Вавиловцы перебрались в Питер в двух теплушках в марте 1921 года. 18 марта Вавилов писал П. П. Подъяпольскому уже из Петрограда:

«Хлопот миллионы. Воюем с холодом в помещении, за мебель, за квартиры, за продовольствие. Попали действительно на Петроградский фронт, да еще в Кронштадтскую историю.[25]Должен сознаться, что малость трудновато налаживать новую лабораторию, опытную станцию и устраивать 60 человек персонала (вместе с питерскими).

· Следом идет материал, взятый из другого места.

(* ===== verification/Cpu.v ===== *)
(** The processor as the kernel sees it: what the instructions in
    [kernel/devices/cpu/cpuid.cpp], [msr.cpp], [checkCPUID.S] and
    [include/klib/cpuio.hpp] read and change, and bit fields. *)

From S2P Require Import Prelude PhysMem Layout Terminal Machine.

Local Open Scope string_scope.
Local Open Scope list_scope.
Local Open Scope Z_scope.

(** ** Bit fields: bits [lo] to [lo + w - 1] of a storage unit *)

Definition get_bits (lo w x : Z) : Z := Z.land (Z.shiftr x lo) (Z.ones w).
Definition set_bits (lo w v old : Z) : Z :=
  Z.lor (Z.ldiff old (Z.shiftl (Z.ones w) lo)) (Z.shiftl (Z.land v (Z.ones w)) lo).

(** ** The state *)

Record kernel : Type := Kernel {
  k_machine : machine;
  k_eflags : Z;
  k_msr : Z -> Z * Z;        (* the model specific registers: low, high *)
  k_ports : list (Z * Z);    (* the [outb]s so far: port and byte, in order *)
  k_idtr : Z * Z;            (* the IDT register: size, address *)
}.

Abbreviation k_ram k := (m_ram (k_machine k)).

Definition set_machine (s : machine) (k : kernel) : kernel :=
  Kernel s (k_eflags k) (k_msr k) (k_ports k) (k_idtr k).
Definition set_kram (m : mem) (k : kernel) : kernel := set_machine (set_ram m (k_machine k)) k.
Definition set_eflags (v : Z) (k : kernel) : kernel :=
  Kernel (k_machine k) v (k_msr k) (k_ports k) (k_idtr k).

(** A program of the shared library in the kernel. *)
Definition lift {A} (c : prog machine A) : prog kernel A := fun k =>
  match c (k_machine k) with
  | Done a s => Done a (set_machine s k)
  | Panicked msg s => Panicked msg (set_machine s k)
  | OutOfFuel => OutOfFuel
  | Undefined => Undefined
  end.

Definition kload {A} (f : mem -> A) : prog kernel A := gets (fun k => f (k_ram k)).
Definition kstore (f : mem -> mem) : prog kernel unit := modify (fun k => set_kram (f (k_ram k)) k).

(** ** [cpuio.hpp] *)

Definition io_port : Z := 128.

Definition outb (port byte : Z) : prog kernel unit :=
  modify (fun k => Kernel (k_machine k) (k_eflags k) (k_msr k) (k_ports k ++ [(u16 port, u8 byte)]) (k_idtr k)).

(** What a port answers to a read, by the bytes written to the ports before it: the devices
    are parameters, their registers such that reading them changes nothing. *)
Definition inb (port_answer : list (Z * Z) -> Z -> Z) (port : Z) : prog kernel Z :=
  gets (fun k => u8 (port_answer (k_ports k) (u16 port))).

Definition iowait : prog kernel unit := outb io_port 0.

(** ** [msr.cpp] *)

Definition IA32_APIC_BASE_MSR : Z := 27.
Definition IA32_APIC_BASE_MSR_ENABLE : Z := 2048.

Definition getMSR (msr : Z) : prog kernel (Z * Z) := gets (fun k => k_msr k msr).

Definition setMSR (msr low high : Z) : prog kernel unit :=
  modify (fun k => Kernel (k_machine k) (k_eflags k)
    (fun r => if r =? msr then (low, high) else k_msr k r) (k_ports k) (k_idtr k)).

(** ** [cpuid.cpp]

    What CPUID answers for a leaf: eax, ebx, ecx, edx. *)
Record cpuid_answer : Type := Cpuid { c_eax : Z; c_ebx : Z; c_ecx : Z; c_edx : Z }.

Inductive cpuid_features : Type :=
  | CPUID_FEAT_ECX_SSE3 | CPUID_FEAT_ECX_PCLMUL | CPUID_FEAT_ECX_DTES64 | CPUID_FEAT_ECX_MONITOR
  | CPUID_FEAT_ECX_DS_CPL | CPUID_FEAT_ECX_VMX | CPUID_FEAT_ECX_SMX | CPUID_FEAT_ECX_EST
  | CPUID_FEAT_ECX_TM2 | CPUID_FEAT_ECX_SSSE3 | CPUID_FEAT_ECX_CID | CPUID_FEAT_ECX_SDBG
  | CPUID_FEAT_ECX_FMA | CPUID_FEAT_ECX_CX16 | CPUID_FEAT_ECX_XTPR | CPUID_FEAT_ECX_PDCM
  | CPUID_FEAT_ECX_PCID | CPUID_FEAT_ECX_DCA | CPUID_FEAT_ECX_SSE4_1 | CPUID_FEAT_ECX_SSE4_2
  | CPUID_FEAT_ECX_X2APIC | CPUID_FEAT_ECX_MOVBE | CPUID_FEAT_ECX_POPCNT | CPUID_FEAT_ECX_TSC
  | CPUID_FEAT_ECX_AES | CPUID_FEAT_ECX_XSAVE | CPUID_FEAT_ECX_OSXSAVE | CPUID_FEAT_ECX_AVX
  | CPUID_FEAT_ECX_F16C | CPUID_FEAT_ECX_RDRAND | CPUID_FEAT_ECX_HYPERVISOR | CPUID_FEAT_EDX_FPU
  | CPUID_FEAT_EDX_VME | CPUID_FEAT_EDX_DE | CPUID_FEAT_EDX_PSE | CPUID_FEAT_EDX_TSC
  | CPUID_FEAT_EDX_MSR | CPUID_FEAT_EDX_PAE | CPUID_FEAT_EDX_MCE | CPUID_FEAT_EDX_CX8
  | CPUID_FEAT_EDX_APIC | CPUID_FEAT_EDX_SEP | CPUID_FEAT_EDX_MTRR | CPUID_FEAT_EDX_PGE
  | CPUID_FEAT_EDX_MCA | CPUID_FEAT_EDX_CMOV | CPUID_FEAT_EDX_PAT | CPUID_FEAT_EDX_PSE36
  | CPUID_FEAT_EDX_PSN | CPUID_FEAT_EDX_CLFLUSH | CPUID_FEAT_EDX_DS | CPUID_FEAT_EDX_ACPI
  | CPUID_FEAT_EDX_MMX | CPUID_FEAT_EDX_FXSR | CPUID_FEAT_EDX_SSE | CPUID_FEAT_EDX_SSE2
  | CPUID_FEAT_EDX_SS | CPUID_FEAT_EDX_HTT | CPUID_FEAT_EDX_TM | CPUID_FEAT_EDX_IA64
  | CPUID_FEAT_EDX_PBE.

(** The bit of a feature; the enumerator is [1 << bit] as an [int]. *)
Definition cpuid_feature_bit (f : cpuid_features) : Z :=
  match f with
  | CPUID_FEAT_ECX_SSE3 => 0 | CPUID_FEAT_ECX_PCLMUL => 1 | CPUID_FEAT_ECX_DTES64 => 2
  | CPUID_FEAT_ECX_MONITOR => 3 | CPUID_FEAT_ECX_DS_CPL => 4 | CPUID_FEAT_ECX_VMX => 5
  | CPUID_FEAT_ECX_SMX => 6 | CPUID_FEAT_ECX_EST => 7 | CPUID_FEAT_ECX_TM2 => 8
  | CPUID_FEAT_ECX_SSSE3 => 9 | CPUID_FEAT_ECX_CID => 10 | CPUID_FEAT_ECX_SDBG => 11
  | CPUID_FEAT_ECX_FMA => 12 | CPUID_FEAT_ECX_CX16 => 13 | CPUID_FEAT_ECX_XTPR => 14
  | CPUID_FEAT_ECX_PDCM => 15 | CPUID_FEAT_ECX_PCID => 17 | CPUID_FEAT_ECX_DCA => 18
  | CPUID_FEAT_ECX_SSE4_1 => 19 | CPUID_FEAT_ECX_SSE4_2 => 20 | CPUID_FEAT_ECX_X2APIC => 21
  | CPUID_FEAT_ECX_MOVBE => 22 | CPUID_FEAT_ECX_POPCNT => 23 | CPUID_FEAT_ECX_TSC => 24
  | CPUID_FEAT_ECX_AES => 25 | CPUID_FEAT_ECX_XSAVE => 26 | CPUID_FEAT_ECX_OSXSAVE => 27
  | CPUID_FEAT_ECX_AVX => 28 | CPUID_FEAT_ECX_F16C => 29 | CPUID_FEAT_ECX_RDRAND => 30
  | CPUID_FEAT_ECX_HYPERVISOR => 31 | CPUID_FEAT_EDX_FPU => 0 | CPUID_FEAT_EDX_VME => 1
  | CPUID_FEAT_EDX_DE => 2 | CPUID_FEAT_EDX_PSE => 3 | CPUID_FEAT_EDX_TSC => 4
  | CPUID_FEAT_EDX_MSR => 5 | CPUID_FEAT_EDX_PAE => 6 | CPUID_FEAT_EDX_MCE => 7
  | CPUID_FEAT_EDX_CX8 => 8 | CPUID_FEAT_EDX_APIC => 9 | CPUID_FEAT_EDX_SEP => 11
  | CPUID_FEAT_EDX_MTRR => 12 | CPUID_FEAT_EDX_PGE => 13 | CPUID_FEAT_EDX_MCA => 14
  | CPUID_FEAT_EDX_CMOV => 15 | CPUID_FEAT_EDX_PAT => 16 | CPUID_FEAT_EDX_PSE36 => 17
  | CPUID_FEAT_EDX_PSN => 18 | CPUID_FEAT_EDX_CLFLUSH => 19 | CPUID_FEAT_EDX_DS => 21
  | CPUID_FEAT_EDX_ACPI => 22 | CPUID_FEAT_EDX_MMX => 23 | CPUID_FEAT_EDX_FXSR => 24
  | CPUID_FEAT_EDX_SSE => 25 | CPUID_FEAT_EDX_SSE2 => 26 | CPUID_FEAT_EDX_SS => 27
  | CPUID_FEAT_EDX_HTT => 28 | CPUID_FEAT_EDX_TM => 29 | CPUID_FEAT_EDX_IA64 => 30
  | CPUID_FEAT_EDX_PBE => 31
  end.

(** [static_cast<uint32_t>] of an enumerator. *)
Definition cpuid_feature_mask (f : cpuid_features) : Z := u32 (sext 32 (Z.shiftl 1 (cpuid_feature_bit f))).

Section Cpuid.
Variable cpuid : Z -> cpuid_answer.

Definition checkMSR : bool :=
  negb (Z.land (c_edx (cpuid 1)) (cpuid_feature_mask CPUID_FEAT_EDX_MSR) =? 0).
Definition checkApic : bool :=
  negb (Z.land (c_edx (cpuid 1)) (cpuid_feature_mask CPUID_FEAT_EDX_APIC) =? 0).
End Cpuid.

(** ** [checkCPUID.S]

    [popfl] at the highest privilege changes the bits of [mask], those the
    processor lets a program change. *)
Definition popfl (mask v : Z) (k : kernel) : kernel :=
  set_eflags (Z.lor (Z.land v mask) (Z.ldiff (k_eflags k) mask)) k.

Definition check_CPUID_available (mask : Z) : prog kernel Z :=
  let* ecx := gets k_eflags in
  do* modify (popfl mask (Z.lxor (Z.shiftl 1 21) ecx)) in
  let* eax := gets k_eflags in
  do* modify (popfl mask ecx) in
  ret (if ecx =? eax then 0 else 1).

(** ** Proofs *)

(** A mask has one bit, the sign bit included. *)
Lemma cpuid_feature_mask_bit f : cpuid_feature_mask f = 2 ^ cpuid_feature_bit f.
Proof. by destruct f. Qed.

(** The tests are tests of bit 5 and bit 9 of edx. *)
Lemma checkMSR_bit cpuid : checkMSR cpuid = Z.testbit (c_edx (cpuid 1)) 5.
Proof. apply (land_bit _ 5). lia. Qed.
Lemma checkApic_bit cpuid : checkApic cpuid = Z.testbit (c_edx (cpuid 1)) 9.
Proof. apply (land_bit _ 9). lia. Qed.

Lemma get_set_bits lo w v old : 0 <= lo -> 0 <= w -> get_bits lo w (set_bits lo w v old) = v mod 2 ^ w.
Proof.
  intros Hlo Hw. unfold get_bits, set_bits. rewrite <- Z.land_ones by done.
  apply Z.bits_inj'. intros i Hi. rewrite !Z.land_spec, Z.shiftr_spec, Z.lor_spec, Z.ldiff_spec by done.
  rewrite !Z.shiftl_spec, Z.add_simpl_r, Z.land_spec by lia.
  destruct (Z.testbit (Z.ones w) i) eqn:E; [|by rewrite !andb_false_r].
  by rewrite andb_false_r, orb_false_l, !andb_true_r.
Qed.

(** A bit field of an [n]-bit unit stays in it. *)
Lemma set_bits_bound n lo w v old :
  0 <= lo -> 0 <= w -> lo + w <= n -> 0 <= old < 2 ^ n -> 0 <= set_bits lo w v old < 2 ^ n.
Proof.
  intros Hlo Hw Hl Ho. assert (set_bits lo w v old = Z.land (set_bits lo w v old) (Z.ones n)) as ->.
  { apply Z.bits_inj'. intros i Hi. rewrite Z.land_spec. destruct (Z.lt_ge_cases i n).
    - by rewrite Z.ones_spec_low, andb_true_r by lia.
    - rewrite Z.ones_spec_high, andb_false_r by lia. unfold set_bits.
      rewrite Z.lor_spec, Z.ldiff_spec, !Z.shiftl_spec, Z.land_spec, (Z.ones_spec_high w) by lia.
      rewrite andb_false_r, orb_false_r. replace old with (old mod 2 ^ n) by (rewrite Z.mod_small; lia).
      by rewrite Z.mod_pow2_bits_high by lia. }
  rewrite Z.land_ones by lia. apply Z.mod_pos_bound. lia.
Qed.

Lemma lift_Done {A} (c : prog machine A) k a s :
  c (k_machine k) = Done a s -> lift c k = Done a (set_machine s k).
Proof. unfold lift. by intros ->. Qed.

Lemma lift_Panicked {A} (c : prog machine A) k msg s :
  c (k_machine k) = Panicked msg s -> lift c k = Panicked msg (set_machine s k).
Proof. unfold lift. by intros ->. Qed.

(** Popping what was there before restores it. *)
Lemma popfl_restores mask v k : popfl mask (k_eflags k) (popfl mask v k) = k.
Proof.
  destruct k as [s e msr po idtr]. unfold popfl, set_eflags. cbn [k_eflags k_machine k_msr k_ports k_idtr].
  f_equal. apply Z.bits_inj'. intros i Hi.
  rewrite !Z.lor_spec, !Z.land_spec, !Z.ldiff_spec, Z.lor_spec, Z.land_spec, Z.ldiff_spec.
  by destruct (Z.testbit mask i), (Z.testbit e i), (Z.testbit v i).
Qed.

(** The answer is whether bit 21 can be changed, and the flags are as before. *)
Lemma check_CPUID_spec mask k :
  check_CPUID_available mask k = Done (if Z.testbit mask 21 then 1 else 0) k.
Proof.
  unfold check_CPUID_available, bind, gets, modify, ret. rewrite popfl_restores. f_equal.
  set (v := Z.lxor (Z.shiftl 1 21) (k_eflags k)).
  replace (k_eflags k =? k_eflags (popfl mask v k)) with (negb (Z.testbit mask 21)); [by destruct (Z.testbit mask 21)|].
  assert (forall i, 0 <= i -> Z.testbit (k_eflags (popfl mask v k)) i =
    if Z.testbit mask i then xorb (i =? 21) (Z.testbit (k_eflags k) i) else Z.testbit (k_eflags k) i) as Hb.
  { intros i Hi. cbn [k_eflags popfl set_eflags]. rewrite Z.lor_spec, Z.land_spec, Z.ldiff_spec. unfold v.
    rewrite Z.lxor_spec, Z.shiftl_1_l, Z.pow2_bits_eqb, (Z.eqb_sym 21) by lia.
    by destruct (Z.testbit mask i), (i =? 21), (Z.testbit (k_eflags k) i). }
  symmetry. destruct (Z.testbit mask 21) eqn:E; cbn [negb].
  - apply Z.eqb_neq. intros Heq. specialize (Hb 21 ltac:(lia)). rewrite E, <- Heq in Hb.
    by destruct (Z.testbit (k_eflags k) 21).
  - apply Z.eqb_eq, Z.bits_inj'. intros i Hi. rewrite Hb by done.
    destruct (Z.eqb_spec i 21) as [->|]; [by rewrite E|]. by destruct (Z.testbit mask i).
Qed.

Набираюсь терпения и настойчивости.

Недели три пройдут в устроении, а там посев. Надо достать лошадей, орудия, рабочих. Словом, иногда, дорогой Петр Павлович, страшно, что не справишься.

Что сможем, сделаем.

Север все-таки очень завлекателен. Первую лекцию собираюсь читать на тему „Пределы земледелия и пределы селекции“.[26] Сделано мало, и можно сделать много. Внешне наша лаборатория прекрасна. И вообще в Царском хорошо. В городе (я раздваиваюсь между селом и городом, 3 дня в городе, 4 — в селе) хуже. Холодно и люди пообессилели…»*

 

 

Год 1921-й… Первый мирный год революции…Сама природа бросает вызов молодой республике. Уже в июне тревожные слухи о невиданной засухе, поразившей Поволжье, доходят до Петрограда. Вавилов слухам не верит, считает их преувеличенными.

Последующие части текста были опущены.